Behavioral responses in finishing pigs were minimal. Lying behaviors in finishing pigs were higher in SHAM pigs than in NO, IM, and SQ pigs. This may suggest that handling alone may have caused some behavioral effects in some of the pigs that were difficult to handle. Inactivity after handling is sometimes common in finishing pigs, especially when they are excessively handled. Handling in addition to treatment could cause higher numbers of lying behaviors in treatments, especially in those animals that received injections, due to possible tenderness to the area causing a reluctance to move. Although we only observed behaviors for 1 h post-treatment, the current findings are in agreement to previous findings who reported that SQ injections of Improvac®
caused an increase in inactivity in non-physically castrated pigs during the days after the first injection [34
]. This may have been either due to the pain caused by inflammatory reactions to the SQ injection or early effects of the immunization on the endocrine system. IC can cause an increase in feeding behaviors and a reduction in general activity [35
IM pigs seemed to have similar behaviors to NO pigs, as seen in their overall eating behaviors post-treatment, but most behaviors exhibited by IM pigs were not different than SQ and SHAM pigs.

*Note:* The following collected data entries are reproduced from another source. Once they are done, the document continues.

(* ===== verification/Lifecycle.v ===== *)
(** * Starting, stopping and destroying

    What [Start], [Stop], [IsRunning] and the destructor do to the thread
    handle and to the worker, in every reachable state: [Start] never
    returns false, [Stop] returns only after the worker has ended, a second
    [Stop] changes nothing, and the destructor never destroys a joinable
    thread.  The same theorems show what the class does not do: after
    [Stop] the handle stays, so [IsRunning] still answers true, [Start]
    creates no thread, and nothing enqueued later is ever handled.
    [lifecycle_refines] puts this together as the state machine of the
    worker state: NotStarted, Running, StopRequested, Stopped, in this
    order and with no way back. *)

From S2P Require Import Prelude StdQueue Sync State Api Worker System Invariants.
From S2P Require Import Progress.

Section start.
Context {T Env Q : Type} `{!FifoQueue T Q}.
#[local] Abbreviation Obj := (QueueThread T Env Q).
Implicit Types (o : Obj).

(** C35. [Start] never returns false: the test of line 64 cannot succeed,
    because [std::make_unique] returns a thread or throws. *)
Theorem Start_never_false spawn_ok o : (Start spawn_ok o).1 ≠ StartRet false.
Proof.
  rewrite Start_spec. by destruct (IsRunning o), spawn_ok.
Qed.

(** C36. [Start] throws exactly when there is no handle yet and the thread
    cannot be created; the object is then unchanged. *)
Theorem Start_throws spawn_ok o e :
  (Start spawn_ok o).1 = StartThrow e ↔
  IsRunning o = false ∧ spawn_ok = false ∧ e = system_error.
Proof.
  rewrite Start_spec. destruct e, (IsRunning o), spawn_ok; simpl; naive_solver.
Qed.

Lemma Start_throws_unchanged spawn_ok o e :
  (Start spawn_ok o).1 = StartThrow e → (Start spawn_ok o).2 = o.
Proof.
  rewrite Start_spec. by destruct (IsRunning o), spawn_ok.
Qed.

(** After a call of [Start] that returns, [IsRunning] answers true. *)
Lemma IsRunning_after_Start spawn_ok o b :
  (Start spawn_ok o).1 = StartRet b → IsRunning (Start spawn_ok o).2 = true.
Proof.
  rewrite Start_spec. by destruct (IsRunning o) eqn:?, spawn_ok.
Qed.

End start.

(** The worker state of the specification. *)
Inductive WorkerState : Set := NotStarted | Running | StopRequested | Stopped.

#[export] Instance WorkerState_eq_dec : EqDecision WorkerState.
Proof. solve_decision. Defined.

Section lifecycle.
Context {T Env Q : Type} `{!FifoQueue T Q}.
Context (exit_ref : QRef) (e0 : Env).
#[local] Abbreviation Sys := (System T Env Q).
Implicit Types (s : Sys) (evs : list (Event T Env)).

(** The worker state, read off the class: whether a thread was created,
    whether its function is over, and [m_bExit]. *)
Definition worker_state s : WorkerState :=
  if negb (started (wpc s)) then NotStarted
  else if ended (wpc s) then Stopped
  else if m_bExit (obj s) then StopRequested
  else Running.

(** The transitions of the worker state and the events that make them:
    [Start] creates the thread, [Stop] or the destructor asks it to stop,
    and the thread function ends, by returning or by an exception. *)
Inductive LifeStep : WorkerState → Event T Env → WorkerState → Prop :=
| life_start : LifeStep NotStarted (EvStart true) Running
| life_stop : LifeStep Running EvStop StopRequested
| life_destroy : LifeStep Running EvDestroy StopRequested
| life_exit : LifeStep StopRequested EvWorker Stopped
| life_crash : LifeStep Running EvWorker Stopped.

(** A worker that has ended stays ended, and no step handles an item or
    calls the callback. *)
Lemma ended_step s e s' :
  life_inv s → wpc s = WDone → Step exit_ref s e s' →
  wpc s' = WDone ∧ log s' = log s ∧ env s' = env s.
Proof.
  intros [H1 _ _ _ _ _ _ _] Hd Hs. unfold IsRunning in H1.
  step_cases Hs; use_eqs; done.
Qed.

(** There is a thread handle from the moment the thread is created, and
    for ever after. *)
Lemma handle_iff_started s :
  reachable exit_ref e0 s →
  IsRunning (obj s) = true ↔ worker_state s ≠ NotStarted.
Proof.
  intros [[-> _ _ _ _ _ _ _] _ _ _]%reachable_inv. unfold worker_state.
  destruct (started (wpc s)); simpl; [|done].
  by destruct (ended (wpc s)), (m_bExit (obj s)).
Qed.

(** C15. The class implements the state machine of the worker state, without
    the restart: every step of the system leaves the worker state as it is
    or makes one of the transitions NotStarted to Running (by [Start]),
    Running to StopRequested (by [Stop] or the destructor), and
    StopRequested or Running to Stopped (by the worker).  No step leaves
    Stopped. *)
Theorem lifecycle_refines s e s' :
  reachable exit_ref e0 s → Step exit_ref s e s' →
  worker_state s' = worker_state s ∨
  LifeStep (worker_state s) e (worker_state s').
Proof.
  intros [[H1 _ Hx Hf _ Hr _ _] _ _ _]%reachable_inv Hs.
  unfold worker_state, IsRunning in *.
  step_cases Hs; use_eqs; eauto using LifeStep.
  all: try (by case_pc s; eauto using LifeStep).
  all: try (by destruct (wpc s), (m_bExit (obj s)); eauto using LifeStep).
  all: rewrite <- ?H1; destruct (ended (wpc s)), (m_bExit (obj s)); simpl;
    eauto using LifeStep.
  all: by specialize (Hf eq_refl).
Qed.

(** C24. A thread that has ended is never replaced: whatever the clients do
    afterwards, [Start] included, no worker runs again, no item is handled
    and the callback is not called. *)
Theorem no_restart s evs s' :
  reachable exit_ref e0 s → wpc s = WDone →
  run exit_ref evs s = Some s' →
  wpc s' = WDone ∧ log s' = log s ∧ env s' = env s.
Proof.
  intros Hr Hd Hrun.
  apply (run_preserves exit_ref e0
    (λ s1, wpc s1 = WDone ∧ log s1 = log s ∧ env s1 = env s)) in Hrun; [done| |done..].
  intros s1 e s2 [Hi _ _ _]%reachable_inv (Hd1 & Hl1 & He1) Hs.
  destruct (ended_step s1 e s2 Hi Hd1 Hs) as (? & ? & ?).
  split_and!; congruence.
Qed.

(** C25. The handle outlives the thread: when the worker has ended,
    [IsRunning] still answers true and [Start] returns true without
    creating a thread. *)
Theorem stale_handle s spawn_ok :
  reachable exit_ref e0 s → wpc s = WDone →
  IsRunning (obj s) = true ∧ Start spawn_ok (obj s) = (StartRet true, obj s).
Proof.
  intros [[H1 _ _ _ _ _ _ _] _ _ _]%reachable_inv Hd. rewrite Start_spec.
  rewrite H1, Hd. done.
Qed.

(** C8. When [Stop] has set [m_bExit] and returned, the worker thread has
    ended: [Stop] waits for it.  (The process is alive: no exception has
    ended it in the meantime.) *)
Theorem stop_waits s :
  reachable exit_ref e0 s → m_bExit (obj s) = true → in_stop (opc s) = false →
  alive s = true → wpc s = WDone.
Proof.
  intros [Hi _ _ _]%reachable_inv Hx Ho Ha. apply returned_done; [done..|].
  intros Ht. unfold alive in Ha. by rewrite Ht in Ha.
Qed.

(** While the worker runs, the join of line 93 does not return. *)
Lemma join_blocks s k :
  reachable exit_ref e0 s → opc s = OStopJoin k → wpc s ≠ WDone →
  step exit_ref EvOwner s = None.
Proof.
  intros [[_ Hj _ _ _ _ _ _] _ _ _]%reachable_inv Ho Hd. simpl.
  unfold owner_step, Stop_join, StdThread.join. rewrite Ho.
  unfold joined in Hj.
  destruct (m_pThread (obj s)) as [[[]]|]; simpl in *; [|by destruct Hd; auto|done].
  by destruct (wpc s).
Qed.

(** Where the owner stands when [Stop] has returned: between two calls,
    or at the end of the destructor. *)
Definition after_stop (k : Cont) : OwnerPc :=
  match k with
  | KReturn => OIdle
  | KDestroy => ODestroyed
  end.

(** Once the worker has ended, the join of line 93 returns and [Stop]
    hands control back to its caller, with the thread joined. *)
Lemma join_returns s k :
  reachable exit_ref e0 s → opc s = OStopJoin k → wpc s = WDone →
  ∃ s', step exit_ref EvOwner s = Some s' ∧ opc s' = after_stop k ∧
        wpc s' = WDone ∧ joined (m_pThread (obj s')) = true ∧
        log s' = log s ∧ env s' = env s.
Proof.
  intros [[H1 _ _ _ _ _ _ _] _ _ _]%reachable_inv Ho Hd. simpl.
  unfold owner_step, Stop_join, StdThread.join, IsRunning in *.
  rewrite Ho, Hd in *. simpl in *.
  destruct (m_pThread (obj s)) as [[[]]|] eqn:E, k; try done; simpl;
    (eexists; split_and!;
       [reflexivity|unfold destroy_clean; simpl; by rewrite ?E..]).
Qed.

(** C18. [Stop] is idempotent: once a [Stop] has joined the thread, another
    [Stop] runs through its three steps without blocking and leaves the
    whole system as it was. *)
Theorem stop_again s :
  reachable exit_ref e0 s → opc s = OIdle → joined (m_pThread (obj s)) = true →
  run exit_ref [EvStop; EvOwner; EvOwner] s = Some s.
Proof.
  intros [[_ Hj Hx _ _ _ _ _] [Ht _] [Hb _ _ Ha] _]%reachable_inv Ho Hjd.
  specialize (Hj Hjd). rewrite Hj in *. specialize (Hx eq_refl).
  destruct (CondVar.blocked _ _); [by specialize (Hb eq_refl)|].
  destruct s as [[[[[]]|] cv q mt mf pf bx] pc wq op en enq lg];
    simpl in *; by subst.
Qed.

(** C19. [Start(func)] (lines 72-77) on an object without a thread, when no
    call of a callback is in progress: the callback is registered first,
    then the thread is created.  After the first step (line 75) [func] is
    in [m_pFunc] and there is no thread yet; when [Start(func)] returns
    [func] is in [m_pFunc] and the new thread stands at its first line. *)
Theorem start_with_registers_first s f :
  reachable exit_ref e0 s → opc s = OIdle → wpc s = WNotStarted →
  ∃ s1 s', step exit_ref (EvStartWith f) s = Some s1 ∧
        m_pFunc (obj s1) = Some f ∧ IsRunning (obj s1) = false ∧
        wpc s1 = WNotStarted ∧
        step exit_ref (EvStart true) s1 = Some s' ∧
        run exit_ref [EvStartWith f; EvStart true] s = Some s' ∧
        m_pFunc (obj s') = Some f ∧ IsRunning (obj s') = true ∧
        wpc s' = WLoopHead ∧ opc s' = OIdle ∧
        log s' = log s ∧ enqueued s' = enqueued s.
Proof.
  intros [[H1 _ _ _ _ _ _ _] [_ Hf] _ _]%reachable_inv Ho Hpc.
  rewrite Hpc in H1, Hf. unfold IsRunning in *.
  destruct (m_pThread (obj s)) eqn:Hp; [done|].
  pose proof (Step_start_with exit_ref s f Ho Hf) as Hs1.
  set (s1 := s |> on_obj (set_m_pFunc (Some f)) |> set_opc OStartSpawn) in *.
  assert (Step exit_ref s1 (EvStart true)
            (s1 |> on_obj (set_m_pThread (Some (mkThread true)))
                |> set_opc OIdle |> set_wpc WLoopHead)) as Hs2
    by by apply Step_start_spawn; [right|].
  eexists _, _. split; [by apply step_complete|].
  split; [done|]. split; [by simpl; rewrite Hp|]. split; [done|].
  split; [by apply step_complete|].
  split; [by rewrite (run_Step _ _ _ _ _ Hs1), (run_Step _ _ _ _ _ Hs2)|done].
Qed.

(** [Stop] on an object whose thread was never started returns at once and
    changes nothing. *)
Lemma stop_not_started s :
  opc s = OIdle → m_pThread (obj s) = None → step exit_ref EvStop s = Some s.
Proof.
  intros Ho Hp. simpl. unfold may_call, stop_begin, Stop_returns_early.
  rewrite Ho, Hp. simpl. destruct s; simpl in *; by subst.
Qed.

(** C9. The destructor never destroys a joinable thread, so it never calls
    [std::terminate]: the process is terminated only by an exception that
    leaves the callback.  Once the object is gone, no worker is left
    running. *)
Theorem destructor_clean s :
  reachable exit_ref e0 s →
  (opc s = OTerminated → crashed (wpc s) = true) ∧
  (opc s = ODestroyed → worker_absent s).
Proof.
  intros [[H1 Hj _ _ _ _ Hd Ht] _ _ _]%reachable_inv. split.
  { intros Ho. rewrite <- Ht. by apply bool_decide_eq_true. }
  intros Ho. specialize (Hd Ho). unfold worker_absent, destroy_clean,
    IsRunning, joined in *.
  destruct (m_pThread (obj s)); [right; by rewrite (Hj Hd)|left].
  by destruct (wpc s).
Qed.

End lifecycle.
(* ===== verification/Callback.v ===== *)
(** * The callback slot

    [m_pFunc] is read by the worker at two places: the test of line 144,
    once for each batch, and the call of line 155, once for each item and
    under [m_mutexFunc].  [log_step] says what a step can add to the
    history and whether it ends the process; from it: every call goes to
    the callback that is registered at the moment of the call, once a
    callback is registered no item is ever discarded, and a batch that
    meets an empty slot at line 144 is discarded whole. *)

From S2P Require Import Prelude StdQueue Sync State Api Worker System Invariants.
From S2P Require Import Fifo.

Section callback.
Context {T Env Q : Type} `{!FifoQueue T Q}.
Context (exit_ref : QRef) (e0 : Env).
#[local] Abbreviation Sys := (System T Env Q).
Implicit Types (s : Sys) (lg : list (T * Outcome T Env)) (q : Q).

(** The items that were discarded without a call, oldest first. *)
Definition dropped lg : list T :=
  omap (λ en, match en.2 with Dropped => Some en.1 | Delivered _ => None end) lg.

Lemma dropped_app lg1 lg2 : dropped (lg1 ++ lg2) = dropped lg1 ++ dropped lg2.
Proof. apply omap_app. Qed.

Lemma dropped_discard q : dropped (discard q) = items q.
Proof.
  unfold discard, dropped. induction (items q) as [|x l IH]; [done|].
  simpl. f_equal. exact IH.
Qed.

Lemma discard_empty q :
  q_empty q = true → (discard q : list (T * Outcome T Env)) = [].
Proof. intros Hq%q_empty_true. unfold discard. by rewrite Hq. Qed.

(** An entry of [discard] is never a call. *)
Lemma discard_not_call q x (f : Callback T Env) :
  (x, Delivered f) ∉ discard q.
Proof. unfold discard. intros (y & [=] & _)%list_elem_of_fmap. Qed.

(** What a step adds to the history: nothing, one call of the registered
    callback (which returns or throws), or a batch discarded at line 144. *)
Inductive LogStep s (e : Event T Env) s' : Prop :=
| log_same :
    log s' = log s → env s' = env s → crashed (wpc s') = false →
    LogStep s e s'
| log_call r x f :
    e = EvWorker → wpc s = WProc r (PInvoke x) → m_pFunc (obj s) = Some f →
    log s' = log s ++ [(x, Delivered f)] → env s' = f x (env s) →
    cb_ends f x (env s) ≠ Hangs →
    crashed (wpc s') = bool_decide (cb_ends f x (env s) = Throws) →
    LogStep s e s'
| log_drop :
    e = EvWorker → wpc s = WProc RetLoop PCheck → m_pFunc (obj s) = None →
    log s' = log s ++ discard (wqueue s) → env s' = env s →
    crashed (wpc s') = false →
    LogStep s e s'.

Lemma log_step s e s' : life_inv s → Step exit_ref s e s' → LogStep s e s'.
Proof.
  intros Hi Hs. pose proof (step_not_crashed exit_ref s e s' Hi Hs) as Hc.
  step_cases Hs;
    try match goal with
      | H : q_empty _ = true |- _ => apply discard_empty in H as Hd
      end;
    first [by apply log_same; simpl; rewrite ?Hd, ?app_nil_r
          |by apply log_drop
          |eapply log_call; simpl; eauto;
           match goal with H : cb_ends _ _ _ = _ |- _ => by rewrite H end].
Qed.

(** A callback, once registered, is never removed. *)
Lemma registered_step s e s' :
  Step exit_ref s e s' → is_Some (m_pFunc (obj s)) → is_Some (m_pFunc (obj s')).
Proof. intros Hs Hf. step_cases Hs; eauto. Qed.

(** C20. Every call goes to the callback that is registered at the moment
    of the call, with [m_mutexFunc] held by the worker: a step that records
    the call of [f] on [x] found [f] in [m_pFunc], its effect on the
    callbacks' state is that of [f x], and it ends the process exactly when
    the call throws. *)
Theorem call_uses_registered s e s' x f :
  reachable exit_ref e0 s →
  Step exit_ref s e s' → log s' = log s ++ [(x, Delivered f)] →
  e = EvWorker ∧ m_pFunc (obj s) = Some f ∧
  m_mutexFunc (obj s) = Some TWorker ∧ env s' = f x (env s) ∧
  crashed (wpc s') = bool_decide (cb_ends f x (env s) = Throws).
Proof.
  intros [Hi [_ Hm] _ _]%reachable_inv Hs Hl.
  destruct (log_step s e s' Hi Hs) as [Hl'|r y g He Hpc Hf Hl' ? _ Hc|He _ _ Hl' _ _];
    rewrite Hl' in Hl.
  - apply (f_equal length) in Hl. rewrite length_app in Hl. simpl in Hl. lia.
  - apply app_inv_head in Hl. rewrite Hpc in Hm. by simplify_eq.
  - apply app_inv_head in Hl. destruct (discard_not_call (wqueue s) x f).
    rewrite Hl. set_solver.
Qed.

(** C21. Once a callback is registered no item is discarded any more: every
    item the worker handles from then on is passed to a callback. *)
Theorem registered_never_drops s evs s' :
  reachable exit_ref e0 s → is_Some (m_pFunc (obj s)) →
  run exit_ref evs s = Some s' →
  is_Some (m_pFunc (obj s')) ∧ dropped (log s') = dropped (log s).
Proof.
  intros Hr Hf.
  apply (run_preserves exit_ref e0
    (λ s1, is_Some (m_pFunc (obj s1)) ∧ dropped (log s1) = dropped (log s)));
    [|done..].
  intros s1 e s2 [Hi _ _ _]%reachable_inv [Hf1 Hd1] Hs.
  split; [by eapply registered_step|].
  destruct (log_step s1 e s2 Hi Hs) as [Hl|r y g _ _ _ Hl _ _ _|_ _ Hn Hl]; rewrite Hl.
  - done.
  - by rewrite dropped_app, app_nil_r.
  - rewrite Hn in Hf1. by destruct Hf1.
Qed.

(** C28. The test of line 144 is made once for a batch: a batch that the
    worker has swapped out while no callback was registered is discarded
    whole, without a call, and the worker goes back to the loop test. *)
Theorem null_callback_drops_batch s :
  wpc s = WProc RetLoop PCheck → m_pFunc (obj s) = None →
  ∃ s', worker_step exit_ref s = Some s' ∧ wpc s' = WLoopHead ∧
        dropped (log s') = dropped (log s) ++ items (wqueue s) ∧
        delivered (log s') = delivered (log s) ∧ env s' = env s ∧
        items (wqueue s') = [].
Proof.
  intros Hpc Hf. unfold worker_step, proc_step. rewrite Hpc, Hf.
  eexists. split_and!; [done..| | |done|]; simpl.
  - by rewrite dropped_app, dropped_discard.
  - by rewrite delivered_app, delivered_discard, app_nil_r.
  - apply items_new.
Qed.

End callback.
(* ===== verification/Delivery.v ===== *)
(** * From [AddQueueData] to the callback and back

    The round trip of the items through the class: a callback is
    registered, any number of threads enqueue items in any order, the
    thread is started, and the worker runs until it has nothing left to
    do.  The callback has then been called on every item, once, in the
    order in which the items went into [m_queue], and on nothing else
    ([delivery_roundtrip]).  This is the path on which nothing is lost:
    the worker reaches [wait] before anybody calls [Stop]. *)

From S2P Require Import Prelude StdQueue Sync State Api Worker System Invariants.
From S2P Require Import Fifo Progress Lifecycle Shutdown Termination Callback.

Section delivery.
Context {T Env Q : Type} `{!FifoQueue T Q}.
Context (exit_ref : QRef) (e0 : Env).
#[local] Abbreviation Sys := (System T Env Q).
Implicit Types (s : Sys) (f : Callback T Env) (lg : list (T * Outcome T Env)).
Implicit Types (ps : list (Tid * T)).

(** Every item of the history was passed to [f]. *)
Definition all_to f lg : Prop := Forall (λ en, en.2 = Delivered f) lg.

(** The slot holds [f], and [f] has been called on every item handled so
    far. *)
Definition served f s : Prop := m_pFunc (obj s) = Some f ∧ all_to f (log s).

(** The state of the callbacks after the calls of [f] on the items of
    [xs], in order. *)
Definition calls f (xs : list T) (e : Env) : Env := foldl (λ e x, f x e) e xs.

(** The callback is registered, the items are enqueued, the thread is
    started and the worker takes [n] steps. *)
Definition enqueue_then_start f ps (n : nat) : list (Event T Env) :=
  EvRegister TOwner f :: adds ps ++ EvStart true :: replicate n EvWorker.

(** Such a history is its items, each with a call of [f]. *)
Lemma all_to_log f lg : all_to f lg → lg = (λ x, (x, Delivered f)) <$> lg.*1.
Proof.
  induction 1 as [|[x o] lg Ho _ IH]; [done|].
  simpl in Ho. subst o. rewrite !fmap_cons. simpl. by f_equal.
Qed.

Lemma delivered_calls f (xs : list T) :
  delivered ((λ x, (x, Delivered f)) <$> xs) = xs.
Proof.
  induction xs as [|x xs IH]; [done|].
  change (x :: delivered ((λ x, (x, Delivered f)) <$> xs) = x :: xs).
  by rewrite IH.
Qed.

Lemma replay_calls f (xs : list T) e :
  replay ((λ x, (x, Delivered f)) <$> xs) e = calls f xs e.
Proof. revert e. induction xs as [|x xs IH]; intros e; [done|apply IH]. Qed.

(** The worker calls the callback it finds in the slot, and leaves the
    slot alone. *)
Lemma served_step f s s' :
  served f s → WorkerStep exit_ref s s' → served f s'.
Proof.
  unfold served, all_to. intros [Hf Hl] Hw.
  destruct Hw; repeat match goal with r : Ret |- _ => destruct r end;
    try destruct exit_ref;
    simpl in *; try congruence; (split; [done|]); try done;
    try match goal with
      | H : q_empty _ = true |- _ => by rewrite discard_empty, app_nil_r
      end.
  all: apply Forall_app; (split; [done|]); apply Forall_singleton; simpl;
    congruence.
Qed.

(** The state in which the thread is created: [f] is in the slot and the
    items of [ps] are in [m_queue]. *)
Definition loaded f ps : Sys :=
  init e0 |> on_obj (set_m_pFunc (Some f))
          |> on_obj (set_m_queue (foldl (flip q_push) q_new ps.*2))
          |> set_enqueued ps.*2
          |> on_obj (set_m_pThread (Some (mkThread true)))
          |> set_opc OIdle
          |> set_wpc WLoopHead.

Lemma run_loaded f ps evs :
  Forall (λ p, p.1 ≠ TWorker) ps →
  run exit_ref (EvRegister TOwner f :: adds ps ++ EvStart true :: evs) (init e0)
  = run exit_ref evs (loaded f ps).
Proof.
  intros Hps. erewrite run_Step; [|by apply Step_register].
  rewrite run_app, run_adds_by; [|by eapply Forall_impl; [done|intros [[]]]|done..].
  rewrite bind_Some_l. by erewrite run_Step; [|by apply Step_start_spawn; [left|]].
Qed.

Lemma loaded_reachable f ps :
  Forall (λ p, p.1 ≠ TWorker) ps → reachable exit_ref e0 (loaded f ps).
Proof.
  intros Hps. eapply reachable_run; [apply reachable_init|].
  exact (run_loaded f ps [] Hps).
Qed.

Lemma work_left_loaded f ps : work_left (loaded f ps) ≤ 3 * length ps + 9.
Proof.
  unfold work_left. simpl. rewrite items_push_all, items_new. simpl.
  rewrite length_fmap. destruct (length ps); simpl; lia.
Qed.

(** C13. The round trip of the items.  A callback that returns from every
    call is registered, threads other than the worker enqueue items in
    any order, and the thread is started.  Then within three steps for
    each item and nine more the worker is blocked in [wait] with [m_queue]
    empty, and the callback has been called on exactly the items that were
    enqueued, once each, in the order of the calls of [AddQueueData]: the
    state the callbacks act on is the result of these calls. *)
Theorem delivery_roundtrip f ps :
  always_returns f → Forall (λ p, p.1 ≠ TWorker) ps →
  ∃ n s', n ≤ 3 * length ps + 9 ∧
    run exit_ref (enqueue_then_start f ps n) (init e0) = Some s' ∧
    worker_waiting s' ∧ items (m_queue (obj s')) = [] ∧
    log s' = (λ x, (x, Delivered f)) <$> ps.*2 ∧
    delivered (log s') = ps.*2 ∧ env s' = calls f ps.*2 e0.
Proof.
  intros Hf Hps.
  destruct (worker_catches_up exit_ref e0 (served f) (loaded f ps))
    as (n & s' & Hn & Hrun & Hr' & Hw & Hh & Hfs & Hl);
    [by intros; eapply served_step|by apply loaded_reachable|done
    |by intros g [= <-]|done..|by split; [|apply Forall_nil]|].
  exists n, s'. apply all_to_log in Hl. unfold handled in Hh. simpl in Hh.
  rewrite Hh in Hl.
  split_and!; [pose proof (work_left_loaded f ps); lia| |done| |done| |].
  - unfold enqueue_then_start. by rewrite run_loaded.
  - eapply q_empty_true, (wi_idle _ (inv_wait _ (reachable_inv _ _ _ Hr'))).
    apply Hw.
  - by rewrite Hl, delivered_calls.
  - by rewrite (reachable_replayed exit_ref e0 s' Hr'), Hl, replay_calls.
Qed.

End delivery.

Feeding behaviors in the before period were significantly higher than the after period in SQ pigs. It may have been coincidence in that SQ pigs may have eaten more in the before period and were possibly full in the after period, thus eating less. Additionally, pigs spent a similar amount of time feeding, but at different time points. These findings may also suggest that SQ pigs may have experienced some pain or discomfort, and therefore, a small period of inappetence due to the injection was observed. In 10 year old children, less redness, swelling, itching, and pain have been seen with IM injections compared to SQ injections [36
]. Regardless, injections and handling caused little to no alteration in behavior in the post period of the current study.
In humans, injections with a low pH solution can produce pain and hyperalgesia, mechanical hyperalgesia in in vivo rats, and increased firing of nociceptors in vitro using isolated nerve-skin preparations [37
]. For future studies, it may be beneficial to consider the pH of injections and possibly observe behavioral changes over longer periods of time after injections, as this study only observed behavior for 1 h post-treatment.